El impacto causado por el covid-19 ha sido terrible en el entorno más vulnerable, el de las personas ancianas, tanto en la altísima mortalidad sufrida en las residencias como en las condiciones en que se encuentran quienes han sufrido la pandemia en su hogar. Esta circunstancia ha puesto sobre la mesa el cuidado de los mayores, un debate de alto contenido ético que toda sociedad debe plantearse, tanto en lo que se refiere a su salud como a la propia calidad de vida. La histórica falta de financiación del sistema de dependencia, aun a pesar de la ley que la regula, provoca, por ejemplo, que en España haya más de 230.000 personas dependientes sin prestación y casi 150.000 a la espera de ser valoradas, sin contar con que las ayudas son precarias y muy raramente sirven para paliar los déficits de asistencia.

Canarias no escapa de esta incertidumbre. En 2035 un 25,04 % de la población tendrá más de 65 años, es decir, uno de cada cuatro canarios pasará a la categoría de la tercera edad. Las políticas de asistencia social necesitan un giro para paliar una situación deficitaria en lo que se refiere a la oferta pública de residencias, sometidas en la actualidad a unas listas de espera insoportables. El retraso, en caso de no corregirse, beneficiará a la iniciativa privada, cuyo catálogo de atención de mayores se rige por los precios de mercado, sólo aptos para unos pocos peticionarios de plaza. Las instituciones isleñas deben abandonar la pasividad frente a un problema que crecerá debido a la baja tasa de natalidad y a los cambios que se vienen produciendo en los entornos familiares, donde los núcleos tradicionales mutan hacia otros modelos que no contemplan la convivencia con los mayores.

El futuro sólo puede abordarse con la puesta en marcha de los mecanismos necesarios para la creación de una red residencial sostenida en parte a través de las aportaciones de los peticionarios, cuyas pensiones serán imprescindibles para sufragar los gastos de un sistema equilibrado que cubra el amplio abanico de necesidades de una generación con hábitos muy diferentes a la de sus padres y abuelos.

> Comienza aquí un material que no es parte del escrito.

(** * LitServe: request routing, worker loops and fan-out aggregation

    A shallow embedding of [src/litserve/server.py] (with the example APIs of
    [src/litserve/examples/simple_example.py]) and the properties of its
    request table, channel pool, worker loops, gateway handlers and device
    assignment.

    Python objects are values of [pyval]; raised exceptions are values of
    [pyexn]; code that mutates process state or raises is written in the
    state-and-exception monad [M]. *)

From Stdlib Require Import ZArith String List Floats DecimalString.
From Stdlib Require DecimalZ DecimalPos.
From stdpp Require Import base option list gmap strings.

Local Set Warnings "-register-all".
Local Open Scope Z_scope.
Local Open Scope string_scope.
Local Open Scope list_scope.

(** ** Python values *)

(** A request identifier: [uuid.uuid4()] is a 128-bit value. *)
Definition uid := N.

(** One end of a [multiprocessing.Pipe()]: the pipe it belongs to and which of
    the two ends of the duplex pair it is. *)
Record Connection := Conn { conn_pipe : nat; conn_end : bool }.

Global Instance Connection_eq_dec : EqDecision Connection.
Proof. solve_decision. Defined.
(** The three inputs the specification names. *)
Example unreadable_ages :
  _convert_to_days "" = Inf
  /\ _convert_to_days "garbled" = Inf
  /\ _convert_to_days "Posting time not found" = Inf
  /\ ~ time_format (cleaned_posted_time "garbled").
Proof.
  repeat split. intros H. apply time_format_matched in H.
  destruct H as (d & u & H). discriminate H.
Qed.



(** ** The classifier *)

Lemma first_match_app (before after : list (string * string))
      (keyword category lowered : string) :
  (forall r, In r before -> Py.contains (fst r) lowered = false) ->
  Py.contains keyword lowered = true ->
  first_match (before ++ (keyword, category) :: after) lowered = category.
Proof.
  induction before as [|[k c] before IH]; intros Hb Hk; simpl.
  - now rewrite Hk.
  - pose proof (Hb (k, c) (or_introl eq_refl)) as E. simpl in E. rewrite E.
    apply IH; [|exact Hk].
    intros r Hr. apply Hb. now right.
Qed.

Lemma first_match_none (rules : list (string * string)) (lowered : string) :
  (forall r, In r rules -> Py.contains (fst r) lowered = false) ->
  first_match rules lowered = "unknown".
Proof.
  induction rules as [|[k c] rules IH]; intros H; simpl; [reflexivity|].
  pose proof (H (k, c) (or_introl eq_refl)) as E. simpl in E. rewrite E.
  apply IH. intros r Hr. apply H. now right.
Qed.

(** C7.  [categorize_job_type] is the first match of the rule table on the
    lower-cased title: it returns the category of the first rule, in the
    order of the table, whose keyword occurs in it, and ["unknown"] when no
    keyword does.  ["Senior Data Engineer"] has the keywords of the second
    and of the third rule and gets the category of the second. *)
Theorem categorize_job_type_first_match (job_title : string) :
  V7.categorize_job_type job_title = first_match rule_table (Py.lower job_title)
  /\ (forall before keyword category after,
        rule_table = (before ++ (keyword, category) :: after)%list ->
        (forall r, In r before -> Py.contains (fst r) (Py.lower job_title) = false) ->
        Py.contains keyword (Py.lower job_title) = true ->
        V7.categorize_job_type job_title = category)
  /\ ((forall r, In r rule_table -> Py.contains (fst r) (Py.lower job_title) = false) ->
      V7.categorize_job_type job_title = "unknown")
  /\ (Py.contains "data engineer" (Py.lower "Senior Data Engineer") = true
      /\ Py.contains "engineer" (Py.lower "Senior Data Engineer") = true
      /\ nth_error rule_table 1 = Some ("data engineer", "Data Engineer")
      /\ nth_error rule_table 2 = Some ("engineer", "Data Engineer")
      /\ V7.categorize_job_type "Senior Data Engineer" = "Data Engineer").
Proof.
  assert (E : V7.categorize_job_type job_title
              = first_match rule_table (Py.lower job_title)) by reflexivity.
  split; [exact E|]. split; [|split].
  - intros before keyword category after Ht Hb Hk.
    rewrite E, Ht. now apply first_match_app.
  - intros H. rewrite E. now apply first_match_none.
  - repeat split.
Qed.

Lemma categorize_job_type_first_match_witness :
  V7.categorize_job_type "Lead Engineer (Data Scientist team)" = "Data Engineer"
  /\ V7.categorize_job_type "Office Manager" = "unknown".
Proof.
  split.
  - apply (proj1 (proj2 (categorize_job_type_first_match
                           "Lead Engineer (Data Scientist team)"))
             [("data analyst", "Data Analyst"); ("data engineer", "Data Engineer")]
             "engineer" "Data Engineer"
             [("business analyst", "Business Analyst");
              ("analytics analyst", "Analytcis Engineer");
              ("data scientist", "Data Scientist");
              ("report developer", "Report Developer");
              ("solutions architect", "Solutions Architect")]).
    + reflexivity.
    + intros r [<- | [<- | []]]; reflexivity.
    + reflexivity.
  - apply (proj1 (proj2 (proj2 (categorize_job_type_first_match "Office Manager")))).
    intros r Hr. simpl in Hr.
    repeat (destruct Hr as [<- | Hr]; [reflexivity|]). destruct Hr.
Defined.

(** ** The session loop of v7 *)

Section SessionV7.

Variable site : Site.
Variable urljoin : string -> string -> string.
Variable use_selenium : bool.

Lemma limit_reached_zero (counter : Z) :
  limit_reached (Some 0) counter = limit_reached None counter.
Proof. reflexivity. Qed.


(** What [scrape_jobs] makes of the loop: its value, or the empty list when
    it raised. *)
Lemma scrape_jobs_unfold num_jobs max_pages lim fuel search_url w :
  V7.scrape_jobs site urljoin use_selenium num_jobs max_pages lim fuel search_url w =
  match V7.while_true site urljoin use_selenium num_jobs max_pages lim fuel
          (initial_session search_url) w with
  | (Val r, w') => (Val r, w')
  | (Exc _, w') => (Val (Finished []), w')
  end.
Proof. reflexivity. Qed.
(** * fvdetools: extent store, volume walker, compact dump and keyring helper

    A shallow embedding of the C sources of the fvdetools suite
    (fvdecheck_extent.c, check_handle.c, dump_handle.c, keyring_handle.c)
    together with the properties the specification states about them.

    Conventions of the embedding:
    - a [uintN_t] value is a [Z] in [0, 2^N); every C operation that can
      wrap is written with [wrap32] / [wrap64];
    - a byte buffer is a [list Z] of values in [0, 256);
    - the fixed arrays [physical_volumes[16]] and [logical_volumes[16]] are
      lists indexed with stdpp's lookup and insert;
    - the doubly linked extent lists are the Rocq lists of their nodes in
      [phys_next] (resp. [logical_next]) order: head first, tail last;
    - a function returning 1 / -1 with a [libcerror_error_t] is a
      computation in a small state-and-error monad;
    - the guards against NULL handles are not represented: the embedding
      passes values, never pointers. *)

From Stdlib Require Import ZArith List Lia Bool String Ascii Sorted Permutation.
From Stdlib Require Import DecimalString.
From stdpp Require Import base list.
Import ListNotations.
Local Open Scope Z_scope.

(* ================================================================= *)
(** ** Machine integers *)

Definition wrap8  (z : Z) : Z := z mod 2 ^ 8.
Definition wrap32 (z : Z) : Z := z mod 2 ^ 32.
Definition wrap64 (z : Z) : Z := z mod 2 ^ 64.

Definition is_u8  (z : Z) : Prop := 0 <= z < 2 ^ 8.
Definition is_u32 (z : Z) : Prop := 0 <= z < 2 ^ 32.
Definition is_u64 (z : Z) : Prop := 0 <= z < 2 ^ 64.

(* ================================================================= *)
(** ** libcerror: the error frames the tools raise *)

Inductive libcerror_code : Type :=
| ARGUMENT_ERROR_INVALID_VALUE
| ARGUMENT_ERROR_VALUE_OUT_OF_BOUNDS
| ARGUMENT_ERROR_UNSUPPORTED_VALUE
| ARGUMENT_ERROR_VALUE_TOO_SMALL
| RUNTIME_ERROR_VALUE_MISSING
| RUNTIME_ERROR_VALUE_OUT_OF_BOUNDS
| RUNTIME_ERROR_SET_FAILED
| RUNTIME_ERROR_APPEND_FAILED
| RUNTIME_ERROR_ABORT_REQUESTED
| RUNTIME_ERROR_UNSUPPORTED_VALUE
| IO_ERROR_SEEK_FAILED
| IO_ERROR_READ_FAILED
| IO_ERROR_WRITE_FAILED
| IO_ERROR_GENERIC.
(** * osuT5: the ORS dataset pipeline ([osuT5/dataset/ors_dataset.py])

    A shallow embedding of the windowing, time-normalisation, token-packing
    and interleaving code, with the properties of its specification.

    Conventions of the embedding:
    - Python [int]s are [Z]; list positions that were range-checked are [nat].
    - Python / NumPy floats are IEEE binary64, here Rocq's primitive [float].
    - A raised exception is [None] in the [option] monad ([x ← e; k]).
    - 1-D tensors are lists; [torch.long] ids are [Z] (ids and offsets are
      assumed to fit in 64 bits; the one sum on them, [id + offset] of the
      jitter, wraps around as 64-bit two's complement).
    - A Python [int] that meets a float is converted, which raises
      [OverflowError] beyond the doubles; NumPy's own [int64] indices and
      literals are cast without an error.
    - Calls to [random] take their outcome from an explicit argument. *)

From Stdlib Require Import ZArith Lia.
From Stdlib Require PrimFloat SpecFloat FloatOps FloatAxioms.
From stdpp Require Import base option list.

Local Open Scope Z_scope.

(** ** IEEE binary64 as Python uses it *)

Module Float64.

Abbreviation float := PrimFloat.float.

(** The double nearest to an integer, ties to even, an infinity beyond the
    range: a literal, or NumPy's cast of an [int64]. *)
Definition nearest (z : Z) : float :=
  FloatOps.SF2Prim (SpecFloat.binary_normalize FloatOps.prec FloatOps.emax z 0 false).
Lemma py_index_out_of_range {A} (l : list A) (i : Z) :
  (i < - Z.of_nat (length l) \/ Z.of_nat (length l) <= i)%Z ->
  py_index l i = Raise IndexError.
Proof.
  intros Hi. unfold py_index.
  set (j := (if (i <? 0)%Z then (i + Z.of_nat (length l))%Z else i)).
  assert (Hj : (j < 0 \/ Z.of_nat (length l) <= j)%Z)
    by (subst j; destruct (Z.ltb_spec i 0); lia).
  replace ((0 <=? j)%Z && (j <? Z.of_nat (length l))%Z) with false;
    [reflexivity |].
  symmetry. apply andb_false_iff.
  destruct Hj; [left; apply Z.leb_gt | right; apply Z.ltb_ge]; lia.
Qed.

(** ** The real-number instance *)

Local Open Scope R_scope.

Lemma zero_R : zero (F := R) = 0.
Proof. unfold zero. cbn [lit R_scalar]. lra. Qed.

Lemma one_R : one (F := R) = 1.
Proof. unfold one. cbn [lit R_scalar]. lra. Qed.

Lemma leb_R_false (x y : R) : y < x -> leb x y = false.
Proof. intros Hxy. cbn [leb R_scalar]. destruct (Rle_dec x y); [lra | reflexivity]. Qed.

Lemma std_R_nonzero :
  existsb (fun s : R => leb s zero && leb zero s) STD = false.
Proof.
  unfold STD. cbn [existsb]. rewrite zero_R.
  repeat (rewrite leb_R_false by (cbn [lit R_scalar]; lra); cbn [andb orb]).
  reflexivity.
Qed.

(** Normalizing and rescaling one value with the constants of one channel. *)
Lemma mul_add_sub_div (m s v : R) : s <> 0 -> (v - m) / s * s + m = v.
Proof. intros Hs. field. exact Hs. Qed.

Lemma clamp1_unit_R (v : R) : in_unit v = true -> clamp1 zero one v = v.
Proof.
  unfold in_unit, clamp1. rewrite zero_R, one_R. cbn [leb ltb R_scalar].
  destruct (Rle_dec 0 v), (Rle_dec v 1); try discriminate. intros _.
  destruct (Rlt_dec v 0); [lra |]. destruct (Rlt_dec 1 v); [lra | reflexivity].
Qed.

Local Close Scope R_scope.

(** ** The binary32 instance: no NaN out of finite arithmetic, and the order *)

Section Rounding.
Variables prec emax : Z.

Lemma iter_pos_invariant {A : Type} (P : A -> Prop) (f : A -> A) :
  (forall a, P a -> P (f a)) ->
  forall (n : positive) (a : A), P a -> P (iter_pos f n a).
Proof.
  intros Hf. induction n as [n IH | n IH |]; intros a Ha; simpl.
  - apply IH, IH, Hf, Ha.
  - apply IH, IH, Ha.
  - apply Hf, Ha.
Qed.

Lemma shr_1_nonneg (mrs : shr_record) :
  (0 <= shr_m mrs)%Z -> (0 <= shr_m (shr_1 mrs))%Z.
Proof.
  destruct mrs as [m r s]. simpl.
  destruct m as [| [p | p |] | p]; simpl; lia.
Qed.

Lemma shr_fexp_nonneg (m e : Z) (l : location) :
  (0 <= m)%Z -> (0 <= shr_m (fst (shr_fexp prec emax m e l)))%Z.
Proof.
  intros Hm. unfold shr_fexp, shr.
  assert (H0 : (0 <= shr_m (shr_record_of_loc m l))%Z)
    by (destruct l as [| []]; exact Hm).
  destruct (fexp prec emax (Zdigits2 m + e) - e)%Z as [| p | p]; simpl;
    try exact H0.
  apply (iter_pos_invariant (fun mrs => (0 <= shr_m mrs)%Z)); [| exact H0].
  exact shr_1_nonneg.
Qed.

Lemma round_nearest_even_nonneg (m : Z) (l : location) :
  (0 <= m)%Z -> (0 <= round_nearest_even m l)%Z.
Proof.
  intros Hm. destruct l as [| []]; simpl; try lia.
  destruct (Z.even m); lia.
Qed.

(** Rounding a non-negative mantissa gives a zero, a finite number or an
    infinity. *)
Lemma binary_round_aux_not_nan (sx : bool) (mx ex : Z) (lx : location) :
  (0 <= mx)%Z -> B32.is_nan (binary_round_aux prec emax sx mx ex lx) = false.
Proof.
  intros Hm. unfold binary_round_aux.
  pose proof (shr_fexp_nonneg mx ex lx Hm) as H1.
  destruct (shr_fexp prec emax mx ex lx) as [mrs' e']. simpl in H1.
  pose proof (shr_fexp_nonneg
                (round_nearest_even (shr_m mrs') (loc_of_shr_record mrs'))
                e' loc_Exact (round_nearest_even_nonneg _ _ H1)) as H2.
  destruct (shr_fexp prec emax _ e' loc_Exact) as [mrs'' e'']. simpl in H2.
  destruct (shr_m mrs'') as [| p | p]; [reflexivity | | lia].
  now destruct (e'' <=? emax - prec)%Z.
Qed.

Lemma binary_normalize_not_nan (m e : Z) (szero : bool) :
  B32.is_nan (binary_normalize prec emax m e szero) = false.
Proof.
  destruct m as [| p | p]; simpl; [reflexivity | |];
    unfold binary_round;
    destruct (shl_align p e _) as [mz ez];
    apply binary_round_aux_not_nan; lia.
Qed.

Lemma SFmul_not_nan (x : spec_float) (s : bool) (m : positive) (e : Z) :
  B32.is_nan x = false ->
  B32.is_nan (SFmul prec emax x (S754_finite s m e)) = false.
Proof.
  destruct x as [sx | sx | | sx mx ex]; simpl; intros Hx;
    try reflexivity; try discriminate.
  apply binary_round_aux_not_nan. lia.
Qed.

Lemma SFadd_not_nan (x : spec_float) (s : bool) (m : positive) (e : Z) :
  B32.is_nan x = false ->
  B32.is_nan (SFadd prec emax x (S754_finite s m e)) = false.
Proof.
  destruct x as [sx | sx | | sx mx ex]; simpl; intros Hx;
    try reflexivity; try discriminate.
  apply binary_normalize_not_nan.
Qed.

End Rounding.

Lemma SFcompare_antisym (x y : spec_float) :
  SFcompare y x = option_map CompOpp (SFcompare x y).
Proof.
  destruct x as [sx | sx | | sx mx ex], y as [sy | sy | | sy my ey]; simpl;
    try reflexivity;
    try (destruct sx; reflexivity); try (destruct sy; reflexivity);
    try (destruct sx, sy; reflexivity).
  assert (Hm : Pos.compare_cont Eq my mx = CompOpp (Pos.compare_cont Eq mx my))
    by (symmetry; apply (Pos.compare_cont_antisym mx my Eq)).
  f_equal. rewrite (Z.compare_antisym ex ey), Hm.
  destruct sx, sy; try reflexivity;
    destruct (ex ?= ey)%Z; simpl; try reflexivity;
    now rewrite CompOpp_involutive.
Qed.

(** For numbers that are not NaN, "not less than" is "at least". *)
Lemma SFltb_false_SFleb (x y : spec_float) :
  B32.is_nan x = false -> B32.is_nan y = false ->
  SFltb x y = false -> SFleb y x = true.
Proof.
  intros Hx Hy. unfold SFltb, SFleb. rewrite (SFcompare_antisym x y).
  destruct (SFcompare x y) as [[| |] |] eqn:E; simpl; try reflexivity;
    try discriminate.
  destruct x, y; simpl in *; discriminate.
Qed.

(** ** The order laws of the two instances *)

#[export] Instance R_order : OrderLaws R.
Proof.
  split; cbn [leb R_scalar].
  - intros x y z.
    destruct (Rle_dec x y), (Rle_dec y z), (Rle_dec x z);
      intros; try reflexivity; try discriminate; lra.
  - intros x y _ _.
    destruct (Rle_dec x y), (Rle_dec y x); auto; lra.
  - intros x y _. destruct (Rle_dec x x); [reflexivity | lra].
  - intros x y _. destruct (Rle_dec y y); [reflexivity | lra].
Qed.

Lemma SFleb_refl (x : spec_float) : B32.is_nan x = false -> SFleb x x = true.
Proof.
  destruct x as [s | s | | s m e]; intros Hx; try discriminate Hx;
    unfold SFleb; simpl; try (destruct s; reflexivity).
  rewrite Z.compare_refl, Pos.compare_cont_refl. destruct s; reflexivity.
Qed.

Lemma SFleb_not_nan (x y : spec_float) :
  SFleb x y = true -> B32.is_nan x = false /\ B32.is_nan y = false.
Proof.
  destruct x, y; unfold SFleb; simpl; intros Hxy;
    try discriminate Hxy; split; reflexivity.
Qed.

(** The comparison reads the order of the keys. *)
Lemma SFleb_key (x y : spec_float) :
  B32.is_nan x = false -> B32.is_nan y = false ->
  SFleb x y = true <-> key_le (b32_key x) (b32_key y).
Proof.
  destruct x as [sx | sx | | sx mx ex], y as [sy | sy | | sy my ey];
    intros Hx Hy; try discriminate Hx; try discriminate Hy;
    unfold SFleb; simpl;
    try (destruct sx; simpl; split; intros; try discriminate; try reflexivity; lia);
    try (destruct sy; simpl; split; intros; try discriminate; try reflexivity; lia);
    try (destruct sx, sy; simpl; split; intros; try discriminate; try reflexivity; lia).
  change (Pos.compare_cont Eq mx my) with (mx ?= my)%positive.
  destruct sx, sy; simpl;
    destruct (Z.compare_spec ex ey); simpl;
    destruct (Pos.compare_spec mx my); simpl;
    split; intros; try discriminate; try reflexivity; lia.
Qed.

Lemma key_le_trans (a b c : Z * Z * Z) :
  key_le a b -> key_le b c -> key_le a c.
Proof.
  destruct a as [[a1 a2] a3], b as [[b1 b2] b3], c as [[c1 c2] c3].
  unfold key_le. lia.
Qed.
(** The [for] loop at index [i] with [count] iterations left. *)
Fixpoint match_loop (piecesA piecesB : list string) (i count : nat) : bool :=
  match count with
  | 0 => true
  | S count' =>
      if piece_mismatch (piecesA !! i) (piecesB !! i) then false
      else match_loop piecesA piecesB (S i) count'
  end.

Definition isPermissionMatch (permissionA permissionB : string) : bool :=
  let piecesA := JS.split "." (JS.toLowerCase permissionA) in
  let piecesB := JS.split "." (JS.toLowerCase permissionB) in
  match_loop piecesA piecesB 0 (length piecesA `min` length piecesB).

(** ** Data model *)

(** An identifier as the callers pass it: a number or a string.  [===]
    never equates a number with a string. *)
Inductive ident :=
| Num (n : Z)
| Str (s : string).

Global Instance ident_eq_dec : EqDecision ident.
Proof. solve_decision. Defined.

Definition strict_eq (a b : ident) : bool := bool_decide (a = b).

Record User := {
  user_id : ident;                 (* _id *)
  user_name : string * string;     (* name.first, name.last *)
  user_roleIds : list string       (* roleIds *)
}.

Record Role := {
  role_id : string;                (* _id *)
  role_display : string;           (* display *)
  role_permissions : list string;  (* permissions *)
  role_inherits : list string;     (* inherits *)
  role_assignable : bool;          (* assignable *)
  role_default : bool              (* default *)
}.

Global Instance Role_eq_dec : EqDecision Role.
Proof. solve_decision. Defined.

(** A plain object read with [for ... in]: its own enumerable properties in
    enumeration order, each key once. *)
Definition object (V : Type) : Type := list (string * V).

Definition keys {V} (o : object V) : list string := map fst o.

Fixpoint get {V} (o : object V) (key : string) : option V :=
  match o with
  | [] => None
  | (k, v) :: rest => if bool_decide (k = key) then Some v else get rest key
  end.

Record AuthorizationOptions := {
  targetId : option ident;
  static : option (object string);
  all : option (object (list string))
}.

(** [options = {}] *)
Definition no_options : AuthorizationOptions :=
  {| targetId := None; static := None; all := None |}.

(** ** TemplateExpander *)

(** The template literal [`<${key}>`]. *)
Definition placeholder (key : string) : string := "<" +:+ key +:+ ">".

Definition fill_target (userId : ident) (options : AuthorizationOptions)
    (permissions : list string) : list string :=
  match targetId options with
  | Some target =>
      let self := strict_eq userId target in
      map (fun permission =>
             JS.replace permission "<target>" (if self then "self" else "others"))
          permissions
  | None => permissions
  end.

Definition static_step (permissions : list string) (entry : string * string)
    : list string :=
  map (fun permission => JS.replace permission (placeholder entry.1) entry.2)
      permissions.

Definition all_step (permissions : list string) (entry : string * list string)
    : list string :=
  flat_map (fun permission =>
              map (fun value => JS.replace permission (placeholder entry.1) value)
                  entry.2)
           permissions.

Definition fill_static (options : AuthorizationOptions)
    (permissions : list string) : list string :=
  match static options with
  | Some replacements => fold_left static_step replacements permissions
  | None => permissions
  end.

Definition fill_all (options : AuthorizationOptions)
    (permissions : list string) : list string :=
  match all options with
  | Some replacements => fold_left all_step replacements permissions
  | None => permissions
  end.

Definition fillPermissionTemplate (userId : ident) (template : string)
    (options : AuthorizationOptions) : list string :=
  fill_all options (fill_static options (fill_target userId options [template])).

Definition readme_options : AuthorizationOptions :=
  {| targetId := Some (Num 5);
     static := Some [("action", "update")];
     all := Some [("role", ["driver"; "supervisor"])] |}.

(** ** RoleRegistry *)

(** What a property read on [roleMap] can produce. *)
Inductive value :=
| VNull
| VUndefined
| VBoolean (b : bool)
| VString (s : string)
| VStrings (l : list string)
| VRole (role : Role)
| VBuiltin (name : string).       (* a member of Object.prototype *)

Global Instance value_eq_dec : EqDecision value.
Proof. solve_decision. Defined.

(** ToBoolean. *)
Definition truthy (v : value) : bool :=
  match v with
  | VNull | VUndefined => false
  | VBoolean b => b
  | VString s => negb (bool_decide (s = EmptyString))
  | VStrings _ | VRole _ | VBuiltin _ => true
  end.

(** The property names every plain object inherits from Object.prototype. *)
Definition Object_prototype : list string :=
  [ "constructor"; "__defineGetter__"; "__defineSetter__"; "hasOwnProperty";
    "__lookupGetter__"; "__lookupSetter__"; "isPrototypeOf";
    "propertyIsEnumerable"; "toString"; "valueOf"; "__proto__";
    "toLocaleString" ].

(** The own properties of a role object. *)
Definition role_field (role : Role) (key : string) : option value :=
  if bool_decide (key = "_id") then Some (VString (role_id role))
  else if bool_decide (key = "display") then Some (VString (role_display role))
  else if bool_decide (key = "permissions") then Some (VStrings (role_permissions role))
  else if bool_decide (key = "inherits") then Some (VStrings (role_inherits role))
  else if bool_decide (key = "assignable") then Some (VBoolean (role_assignable role))
  else if bool_decide (key = "default") then Some (VBoolean (role_default role))
  else None.

(** The module state: the array [roles] and the object [roleMap], which
    starts as [{}].  [roleMap_proto] is the prototype of [roleMap]: [None]
    for Object.prototype, [Some role] once [roleMap["__proto__"] = role] has
    run the inherited setter. *)
Record Registry := {
  roles : list Role;
  roleMap : gmap string Role;
  roleMap_proto : option Role
}.

Definition empty_registry : Registry :=
  {| roles := []; roleMap := ∅; roleMap_proto := None |}.

(** [key in Object.prototype] and the read [receiver[key]] once the lookup
    reaches Object.prototype; [__proto__] is a getter for the prototype of
    the receiver. *)
Definition inherited (proto : option Role) (key : string) : option value :=
  if bool_decide (key = "__proto__") then
    Some (match proto with Some role => VRole role | None => VBuiltin "__proto__" end)
  else if bool_decide (key ∈ Object_prototype) then Some (VBuiltin key)
  else None.

(** The property [key] of [roleMap] along the prototype chain. *)
Definition roleMap_find (reg : Registry) (key : string) : option value :=
  match roleMap reg !! key with
  | Some role => Some (VRole role)
  | None =>
      match roleMap_proto reg with
      | Some proto =>
          match role_field proto key with
          | Some v => Some v
          | None => inherited (Some proto) key
          end
      | None => inherited None key
      end
  end.

(** [key in authorization.roleMap] *)
Definition roleMap_in (reg : Registry) (key : string) : bool :=
  bool_decide (is_Some (roleMap_find reg key)).

(** [authorization.roleMap[key]] *)
Definition roleMap_get (reg : Registry) (key : string) : value :=
  match roleMap_find reg key with
  | Some v => v
  | None => VUndefined
  end.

La previsible demora en crear una oferta pública estable obliga a alcanzar acuerdos con centros privados a través de los necesarios concursos, una alternativa que inexplicablemente se ha ido aplazando en el tiempo hasta el punto de situarnos en un callejón de salida. Prueba del colapso y los trastornos sociales que provoca la carencia de un proyecto para los mayores no radica solo en las eternas listas de espera, sino también en hechos tan dramáticos como los ancianos que ocupan camas hospitalarias al oponerse sus familias al traslado domiciliario por carecer de medios para atenderlos.

Esta es la situación actual, en la que también se contempla que más del 85% de los cuidadores son familiares sometidos a la presión de tener que conciliar sus vidas privadas y laborales con la atención al mayor. Las perspectivas, no obstante, son peores y conviene que las administraciones actúen en consecuencia, previendo que la generación de los baby-boomers llegará en la próxima década a la senectud. Estamos hablando de que el sistema tendrá que atender, en menos de 20 años, al doble de personas que en la actualidad, con una cifra que, según los cálculos demográficos, ya será de dos millones de ancianos en 2030. Serán muchos más, habrá más dificultades en el acceso o en la conservación de la vivienda, tendrán una menor cobertura familiar, contarán con menos ingresos para hacer frente a sus necesidades, el pago de las pensiones será complicado y, con las restricciones a la inmigración, también habrá menos personas que puedan intervenir en el sistema de cuidados.

Hace falta un programa moderno de atención adaptado a las nuevas circunstancias laborales y a los cambios sociológicos en los entornos en el que se priorice la atención domiciliaria en un futuro inmediato, también por encima de la solución a través de las residencias, con proyectos para acompañamiento a las familias y una mayor cobertura de cuidadores, tanto en extensión de las horas invertidas como de su estatus y condiciones laborales.

El Gobierno, por su parte, ha impulsado un plan de choque, de común acuerdo con autonomías y agentes sociales, que implica una inversión en tres años de 3.600 millones de euros con el objetivo prioritario de reducir las listas de espera e introducir avances en los servicios y prestaciones. La administración central calcula llegar a un porcentaje de financiación del 26,5% para paliar los recortes promulgados por el PP, pero aun alejado de la cifra prevista por la ley.

El envejecimiento de este sector de la ciudadanía, en la generación con mayor número de individuos, más allá de provocar cambios en la pirámide poblacional afectará sensiblemente a la economía y a la distribución de la riqueza. Conviene salvaguardar los derechos básicos del Estado del bienestar para evitar un aumento de la desigualdad y, especialmente, la conservación y defensa de la dignidad en una sociedad que, como hemos visto y sufrido, no puede permitirse dejar de lado a los mayores.